Source data.
(** A change of the handler that leaves the cache, the abandoned runners and the
    number of runners as they are. *)
Lemma safe_same ps s s' :
  th_cache (hs_handler s') = th_cache (hs_handler s) ->
  th_leaked (hs_handler s') = th_leaked (hs_handler s) ->
  length (th_runners (hs_handler s')) = length (th_runners (hs_handler s)) ->
  safe ps s -> safe ps s'.
Proof.
  intros Hc Hl Hr (m & Hi & [H1 H2 H3] & Hp). exists m. rewrite Hc. split; [done|]. split.
  - by constructor; rewrite ?Hl, ?Hr.
  - intros p Hin. destruct (Hp p Hin). by constructor; rewrite ?Hl, ?Hr.
Qed.

Lemma keeps_modify ps f :
  (forall h, th_cache (f h) = th_cache h /\ th_leaked (f h) = th_leaked h /\
             th_runners (f h) = th_runners h) ->
  keeps ps (hmodify f) ps.
Proof.
  intros Hf s s' x Hs [= <- <-]. destruct (Hf (hs_handler s)) as (Hc & Hl & Hr).
  by eapply safe_same; [..|exact Hs]; simpl; rewrite ?Hr.
Qed.

Lemma keeps_with_runner {A} ps p (f : WorkflowRunner -> outcome (WorkflowRunner * result A)) :
  keeps ps (with_runner p f) ps.
Proof.
  intros s s' x Hs. unfold with_runner. destruct (runner_at _ p); [|done].
  destruct (f _) as [[r a]| |]; try done.
  intros [= <- <-]. eapply safe_same; [..|exact Hs]; simpl; by rewrite ?length_insert.
Qed.
Section Stores.
(** [std::hash<std::string>] *)
Context (hash : string -> Z).

Definition PayloadStorageKey (p : Payload) : string :=
  to_string (hash (p_data p)) +:+ "-" +:+ to_string (size (p_data p)).

(** The payload with its body replaced by the reference [key]. *)
Definition reference (key : string) (p : Payload) : Payload :=
  {| p_metadata := <[kRemoteRefKey := key]> (p_metadata p); p_data := key |}.

Definition restored (body : string) (p : Payload) : Payload :=
  {| p_metadata := delete kRemoteRefKey (p_metadata p); p_data := body |}.

Record InMemoryPayloadStorage := mkInMemory { blobs_ : gmap string string }.

Definition Store (p : Payload) (s : InMemoryPayloadStorage) : InMemoryPayloadStorage * Payload :=
  let key := to_string (hash (p_data p)) +:+ "-" +:+ to_string (size (p_data p)) in
  (mkInMemory (<[key := p_data p]> (blobs_ s)), reference key p).

Definition Resolve (p : Payload) (s : InMemoryPayloadStorage) : result Payload :=
  match p_metadata p !! kRemoteRefKey with
  | None => inr p
  | Some key =>
    match blobs_ s !! key with
    | None => inl (DataConverterError ("payload storage reference not found: " +:+ key))
    | Some body => inr (restored body p)
    end
  end.

(** Which operation of the file system, if any, fails. *)
Inductive Fault := CreateFails (message : string) | OpenFails | WriteFails (written : string) | ReadFails.

Record FilePayloadStorage := mkFileStorage { dir_ : string }.

(** [std::filesystem::path(dir) / name]: a separator is added unless [dir] is empty
    or ends with one; an absolute [name] replaces the whole path. *)
Definition path_prefix (dir : string) : string :=
  if str_empty dir then ""
  else match String.get (String.length dir - 1) dir with
       | Some "/"%char => dir
       | _ => dir +:+ "/"
       end.

Definition path_join (dir name : string) : string :=
  match name with String "/" _ => name | _ => path_prefix dir +:+ name end.
(* ===== verification/TracingFacts.v ===== *)
(** * Properties of the tracing interceptor

    The header format loses nothing; inbound spans bracket the calls they describe; a
    span's children are found through the header it wrote; the in-memory tracer's
    spans form a forest. *)

From Stdlib Require Import Ascii.
From S2P Require Import Prelude Common Effects Workflow Interceptors Converter Tracing Reference.

(** ** The header format *)

Section Format.
Context {J : Type} `{!Json J, !JsonObject J, !JsonLaws J, !JsonObjectLaws J}.

Lemma read_members_lookup (l : list (string * J)) acc k :
  NoDup l.*1 -> (forall k, k ∈ l.*1 -> acc !! k = None) ->
  Forall (fun f => exists s, f.2 = of_string s) l ->
  fold_left read_member l acc !! k =
  match list_to_map (M := gmap string J) l !! k with
  | Some v => match get_string v with inr s => Some s | inl _ => None end
  | None => acc !! k
  end.
Proof.
  revert acc. induction l as [|[k0 v] l IH]; intros acc Hnd Hacc Hall; simpl; [done|].
  inversion Hnd as [|? ? Hk0 Hnd']. inversion Hall as [|? ? (s & Hs) Hall']. simpl in *. subst.
  unfold read_member at 2. simpl. rewrite is_string_of_string, get_of_string.
  unfold emplace. rewrite Hacc by (by left).
  rewrite IH; [|done| |done].
  - destruct (decide (k = k0)) as [->|Hne].
    + assert (list_to_map (M := gmap string J) l !! k0 = None) as ->
        by (by apply not_elem_of_list_to_map_1).
      rewrite !lookup_insert_eq. by rewrite get_of_string.
    + rewrite !lookup_insert_ne by done. done.
  - intros k' Hin. rewrite lookup_insert_ne; [|by intros ->]. apply Hacc. by right.
Qed.

Lemma read_object (data : gmap string string) l :
  members (json_object data) = Some l -> fold_left read_member l ∅ = data.
Proof.
  intros Hl. destruct (members_object data) as (l' & Hl' & Hnd & Hmap).
  rewrite Hl in Hl'. injection Hl' as <-. apply map_eq. intros k.
  rewrite read_members_lookup; [|done|by intros|].
  - rewrite Hmap, lookup_fmap. destruct (data !! k) as [s|]; simpl; [by rewrite get_of_string|done].
  - apply Forall_forall. intros [k' v] Hin. simpl.
    apply elem_of_list_to_map_1 in Hin; [|done]. rewrite Hmap, lookup_fmap in Hin.
    destruct (data !! k') as [s|]; simplify_eq/=. by exists s.
Qed.

Lemma ReadFromHeader_written key data header header' :
  WriteToHeader key data header = inr header' -> data <> ∅ ->
  ReadFromHeader key header' = data.
Proof.
  unfold WriteToHeader, ReadFromHeader. intros Hw Hne.
  rewrite bool_decide_eq_false_2 in Hw by done.
  destruct (dump (json_object data)) as [e|text] eqn:Hd; [done|]. injection Hw as <-.
  rewrite lookup_insert_eq. simpl.
  rewrite (dump_parse _ _ (object_textual data) Hd).
  destruct (members_object data) as (l & Hl & _). rewrite Hl. by apply read_object.
Qed.

(** What the outbound side writes into the header is what the inbound side reads
    back: the map of an [Inject] survives the JSON text and the payload, nothing else
    in the header changes, and an empty map writes nothing. *)
Theorem header_roundtrip key data header header' :
  WriteToHeader key data header = inr header' ->
  (data <> ∅ -> ReadFromHeader key header' = data) /\
  (data = ∅ -> header' = header) /\
  (forall k, k <> key -> header' !! k = header !! k).
Proof.
  intros Hw. split_and!.
  - by eapply ReadFromHeader_written.
  - intros ->. unfold WriteToHeader in Hw. rewrite bool_decide_eq_true_2 in Hw by done. congruence.
  - intros k Hk. unfold WriteToHeader in Hw. case_bool_decide; [congruence|].
    destruct (dump _); [done|]. injection Hw as <-. by rewrite lookup_insert_ne.
Qed.
End Format.

(** ** What one operation of the in-memory tracer does *)

(** The context a span of this record injects. *)
Definition context_of (r : SpanRecord) : SpanContext :=
  mkSpanContext (<[kTraceIdKey := rec_trace_id r]> (<[kSpanIdKey := rec_span_id r]> ∅)).

Definition parent_field (key : string) (p : option SpanContext) : string :=
  default "" (from_option sc_data ∅ p !! key).

(** The record [StartSpan] adds. *)
Definition opened (opts : StartSpanOptions) (t : InMemoryTracer) : SpanRecord :=
  let trace := parent_field kTraceIdKey (parent opts) in
  {| rec_operation := operation opts; rec_name := span_name opts;
     rec_trace_id := if str_empty trace then "t" +:+ to_string (next_trace_id_ t) else trace;
     rec_span_id := "s" +:+ to_string (next_span_id_ t);
     rec_parent_span_id := parent_field kSpanIdKey (parent opts); rec_tags := tags opts;
     rec_ended := false; rec_error := false |}.

Definition closed (error : bool) (r : SpanRecord) : SpanRecord :=
  (r <| rec_ended := true |>) <| rec_error := error |>.

Lemma StartSpan_opened opts t :
  let '(t', span) := MemStartSpan opts t in
  records_ t' = records_ t ++ [opened opts t] /\
  span = mkMemSpan (length (records_ t)) (context_of (opened opts t)).
Proof.
  unfold MemStartSpan, opened, parent_field, context_of.
  destruct (str_empty (default "" (from_option sc_data ∅ (parent opts) !! kTraceIdKey)));
    simpl; by split.
Qed.

Lemma EndSpan_closed l r l' error ctx t :
  records_ t = l ++ r :: l' ->
  records_ (MemEnd (mkMemSpan (length l) ctx) error t) = l ++ closed error r :: l'.
Proof.
  intros Ht. simpl. rewrite Ht, alter_app_r_alt by done.
  by rewrite Nat.sub_diag.
Qed.

Definition threw {A} (x : result A) : bool := match x with inl _ => true | inr _ => false end.
(* ===== verification/Rpc.v ===== *)
(** * The gRPC client

    [src/src/internal/grpc_client.{h,cpp}].  An RPC is a value of the family [rpc],
    indexed by the type of its response; requests and responses are records of the
    fields the SDK sets or reads.  The generated stubs and the server behind them are
    the class [Stub], over the server's state. *)

From S2P Require Import Prelude Common Effects History.

(** ** Statuses and call contexts ([grpcpp]) *)

Inductive StatusCode := OK | DEADLINE_EXCEEDED | NOT_FOUND | OtherCode (code : Z).

#[export] Instance StatusCode_eq_dec : EqDecision StatusCode.
Proof. solve_decision. Defined.

Record Status := mkStatus { error_code : StatusCode; error_message : string }.

(** The deadline is in seconds from the start of the call. *)
Record ClientContext := mkClientContext {
  deadline : option Z;
  call_metadata : list (string * string)
}.

Inductive ChannelCredentials :=
| InsecureChannelCredentials
| SslCredentials (pem_root_certs pem_private_key pem_cert_chain : string).

(** ** Requests *)

Record WorkflowExecution := mkExecution { ex_workflow_id : string; ex_run_id : string }.

Record StartWorkflowExecutionRequest := mkStartRequest {
  sr_namespace : string;
  sr_workflow_id : string;
  sr_workflow_type : string;
  sr_task_queue : string;
  sr_input : option Proto.Payloads;
  sr_identity : string;
  sr_request_id : string;
  sr_execution_timeout : option Proto.Duration;
  sr_run_timeout : option Proto.Duration;
  sr_task_timeout : option Proto.Duration;
  sr_retry_policy : option Proto.RetryPolicy;
  sr_memo : gmap string Proto.Payload;
  sr_search_attributes : gmap string Proto.Payload;
  sr_header : gmap string Proto.Payload
}.

Record GetHistoryRequest := mkGetHistoryRequest {
  gh_namespace : string;
  gh_execution : WorkflowExecution;
  gh_next_page_token : string;
  gh_skip_archival : bool;
  gh_wait_new_event : bool;
  gh_close_event_filter : bool
}.

Record SignalRequest := mkSignalRequest {
  si_namespace : string;
  si_execution : WorkflowExecution;
  si_signal_name : string;
  si_input : option Proto.Payloads;
  si_identity : string;
  si_request_id : string
}.

(** The wait policy is always COMPLETED. *)
Record UpdateRequest := mkUpdateRequest {
  up_namespace : string;
  up_execution : WorkflowExecution;
  up_update_id : string;
  up_name : string;
  up_args : option Proto.Payloads
}.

Problem. In the material above, which lines contain "exact"? Copy each of them.

Output below.
  by eapply safe_same; [..|exact Hs]; simpl; rewrite ?Hr.
  intros [= <- <-]. eapply safe_same; [..|exact Hs]; simpl; by rewrite ?length_insert.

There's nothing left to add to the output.